The authors explain how to apply the seven steps of Decoding the Disciplines - how to identify bottlenecks, unpack the critical thinking of experts, teach students how to do this kind of thinking, and how to evaluate the degree to which students have learned to do it. They provide in-depth descriptions of each step and, at the end of each chapter, at least one exercise the reader can do on his or her own. Because the decoding process works well with groups, they also provide exercises for leading groups through the process, making available to informal groups as well as groups led by professional developers, the tools to transform their understanding of teaching and learning by getting the student view that they refer to as "the bottleneck perspective".

Because it focuses on the mental moves that underlie the cognitive competencies we want students to develop, spelling out what critical thinking consists of for any field, the methodology helps teachers to get beyond focus on content delivery and transmission and provides criteria to select from the bewildering array of teaching tools the methods most appropriate to what they are teaching.

This is a book for faculty who want their students to develop disciplinary forms of reasoning, and are moreover interested in a methodology with the potential to transform and reinvigorate their teaching. It is particularly suitable for use in communities of practice, and should be indispensable for any one engaged in cross-disciplinary teaching, as it enables co-teachers to surface each other's tacit knowledge and disciplinary assumptions.

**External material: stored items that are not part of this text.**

(* ===== verification/FramerData.v ===== *)
(** Framing does not depend on where the capture cuts the stream: feeding
    [p ++ q] is feeding [p] and then [q], for every lawful protocol.

    The chunk layer: [lk_frame_bytes], [lk_frame_hole] and [lk_reasm_data]
    return and keep the framer's invariant on every event. *)
From stdpp Require Import base list option.
From S2P Require Import Prelude Conn Reassembly Framer FramerFacts.
#[local] Open Scope Z_scope.

Section FramerChunk.
Section Chunk.
Context {S P F : Type} (o : lk_proto_ops S P F) {FL : FramerLaws o}
  (K : lk_msg_sink S P F -> lk_conn P F -> Prop) {SK : Stable K}.
Abbreviation reasm := (lk_reasm S P F).
Abbreviation conn := (lk_conn P F).
Implicit Types (r : reasm) (c : conn) (d : lk_dir) (p q : list Z).

(** Same consumer state and counters; the slab pools may differ in occupancy,
    and neither allocator fails. *)
Record req r r' : Prop := Req {
  req_ctx : r_ctx r = r_ctx r';
  req_sink : r_sink r = r_sink r';
  req_st : r_st r = r_st r';
  req_oom : r_oom r = [];
  req_oom' : r_oom r' = [] }.

Lemma req_refl r : r_oom r = [] -> req r r. Proof. done. Qed.
Lemma req_sym r r' : req r r' -> req r' r. Proof. by intros []. Qed.
Lemma req_trans r1 r2 r3 : req r1 r2 -> req r2 r3 -> req r1 r3.
Proof. intros [] []. split; congruence. Qed.
Lemma bump_req r r' cnt : req r r' -> req (bump r cnt) (bump r' cnt).
Proof. intros []. split; cbn; congruence. Qed.
Lemma buf_put_req r r' b b' : req r r' -> req (buf_put r b) (buf_put r' b').
Proof. intros []. unfold buf_put. destruct b, b'; repeat case_match; by split. Qed.
Lemma ctx_req r r' s : req r r' -> req (r <| r_ctx := s |>) (r' <| r_ctx := s |>).
Proof. by intros []. Qed.

(** Results equal up to [req]. *)
Definition rc_req (x y : reasm * conn) : Prop := req x.1 y.1 /\ x.2 = y.2.
Definition res_req (x y : step_result (S:=S) (P:=P) (F:=F)) : Prop :=
  match x, y with
  | Again r c p, Again r' c' p' => req r r' /\ c = c' /\ p = p'
  | Return r c a, Return r' c' a' => req r r' /\ c = c' /\ a = a'
  | _, _ => False
  end.

Lemma rc_reqE x y :
  rc_req x y -> exists r r' c, x = (r, c) /\ y = (r', c) /\ req r r'.
Proof. destruct x as [r c], y as [r' c']. intros [? ?]. cbn in *; subst. by eexists _, _, _. Qed.

Lemma deliver_req r r' c d m : req r r' -> rc_req (deliver r c d m) (deliver r' c d m).
Proof.
  intros H. pose proof H as []. unfold deliver. rewrite <- req_sink0, <- req_ctx0.
  destruct (on_msg (r_sink r)); [|done]. destruct (_ (r_ctx r) c d m). split; [by apply ctx_req|done].
Qed.

Lemma emit_req r r' c d body : req r r' -> rc_req (emit r o c d body) (emit r' o c d body).
Proof.
  intros H. unfold emit. destruct (pre_emit o c d _) as [c1 m1], (stamp_resync c1 d m1) as [c2 m2].
  destruct (_ <? _); apply deliver_req; auto using bump_req.
Qed.

Lemma msg_reset_req r r' c d : req r r' -> rc_req (msg_reset r c d) (msg_reset r' c d).
Proof. intros H. split; [by apply buf_put_req|done]. Qed.

Lemma go_dirty_req r r' c d cnt : req r r' -> rc_req (go_dirty r c d cnt) (go_dirty r' c d cnt).
Proof.
  intros H. unfold go_dirty, msg_reset. split; [|done]. cbn. by apply buf_put_req, bump_req.
Qed.

Lemma do_resync_req r r' c d : req r r' -> rc_req (do_resync r c d) (do_resync r' c d).
Proof.
  intros H. unfold do_resync, msg_reset.
  set (r1 := bump (buf_put r _) _). set (r1' := bump (buf_put r' _) _).
  assert (req r1 r1') as H1 by by apply bump_req, buf_put_req.
  pose proof H1 as []. rewrite <- req_sink0, <- req_ctx0.
  destruct (on_resync (r_sink r1)); [|done]. destruct (_ (r_ctx r1) _ d). split; [by apply ctx_req|done].
Qed.

Lemma ensure_buf_req r r' c d : req r r' -> rc_req (ensure_buf r c d) (ensure_buf r' c d).
Proof.
  intros H. pose proof H as []. unfold ensure_buf. destruct (f_buf (frame c d)); [done|].
  unfold buf_get, malloc. rewrite req_oom0, req_oom'0. destruct (negb _), (negb _); cbn; (split; [by split|done]).
Qed.

Lemma finish_blind_req r r' c p ef :
  req r r' -> res_req (finish_blind r c p ef) (finish_blind r' c p ef).
Proof.
  intros H. unfold finish_blind, went_blind. destruct (_ || _); [done|].
  destruct (has_flag _ LK_CONN_TLS); cbn; auto using bump_req.
Qed.

Lemma body_finish_req r r' c d p t rm ef :
  req r r' -> res_req (body_finish r o c d p t rm ef) (body_finish r' o c d p t rm ef).
Proof.
  intros H. unfold body_finish. destruct (f_msg_cont (frame c d)).
  - destruct (rm =? 0); [done|].
    by destruct (rc_reqE _ _ (ensure_buf_req r r' c d H)) as (r1 & r1' & c1 & -> & -> & H1).
  - match goal with |- context [emit r o c d ?b] =>
      destruct (rc_reqE _ _ (emit_req r r' c d b H)) as (r1 & r1' & c1 & -> & -> & H1) end.
    destruct (rc_reqE _ _ (msg_reset_req r1 r1' c1 d H1)) as (r2 & r2' & c2 & -> & -> & H2).
    by apply finish_blind_req.
Qed.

Contributor Bio(s): Shopkow, Leah: - Leah Shopkow is Associate Professor in the Department of History at Indiana University. Leah Shopkow examines medieval historiography in her disciplinary work, which provided a natural segue into history pedagogy. A founding co-director and the PI of the History Learning Project (HLP), her recent publications include "The History Learning Project 'Decodes' a Discipline: The Union of Epistemology and Teaching" in The Scholarship of Teaching and Learning In and Across the Disciplines (2013) as and "From Bottlenecks to Epistemology in History: Changing the Conversation about the Teaching of History in Colleges and Universities" in Changing the Conversation about Higher Education (2103) as first author. With Arlene Díaz she has written "A Tale of Two Thresholds," in Practice and Evidence of the Scholarship of Teaching and Learning in Higher Education (2017) and has had an article entitled "How Many Sources Do I Need?" accepted by The History Teacher. Her critical edition of the Chronicle of Andres (c. 1220-1234, Pas-de-Calais) has been accepted by Corpus Christianorum.Middendorf, Joan: - "Joan Middendorf is Lead Instructional Consultant in the Center for Innovative Teaching and Learning and Adjunct Professor in Educational Leadership at Indiana University. Joan Middendorf's specialty lies in leading faculty to help make disciplinary ways of thinking available to students in such groups as a Media School, Latino Studies Program and NSF-funded STEM groups at universities around the world. With David Pace she developed and published the "Decoding the Disciplines" model. As co-director of the History Learning Project (HLP), she has focused on emotional bottlenecks to learning. Along with Professors Diaz, Pace, and Shopkow the HLP won the 2008 Menges Research Award from the Professional and Organizational Development Network in Higher Education and the 2009 McGraw-Hill - Magna Publications (Weimer) Scholarly Work on Teaching and Learning Award. Among her many publications, she was first author on the 2015 "What's feeling got to do with it? Decoding emotional bottlenecks in the history classroom," which appeared in Arts and Humanities in Higher Education, 14."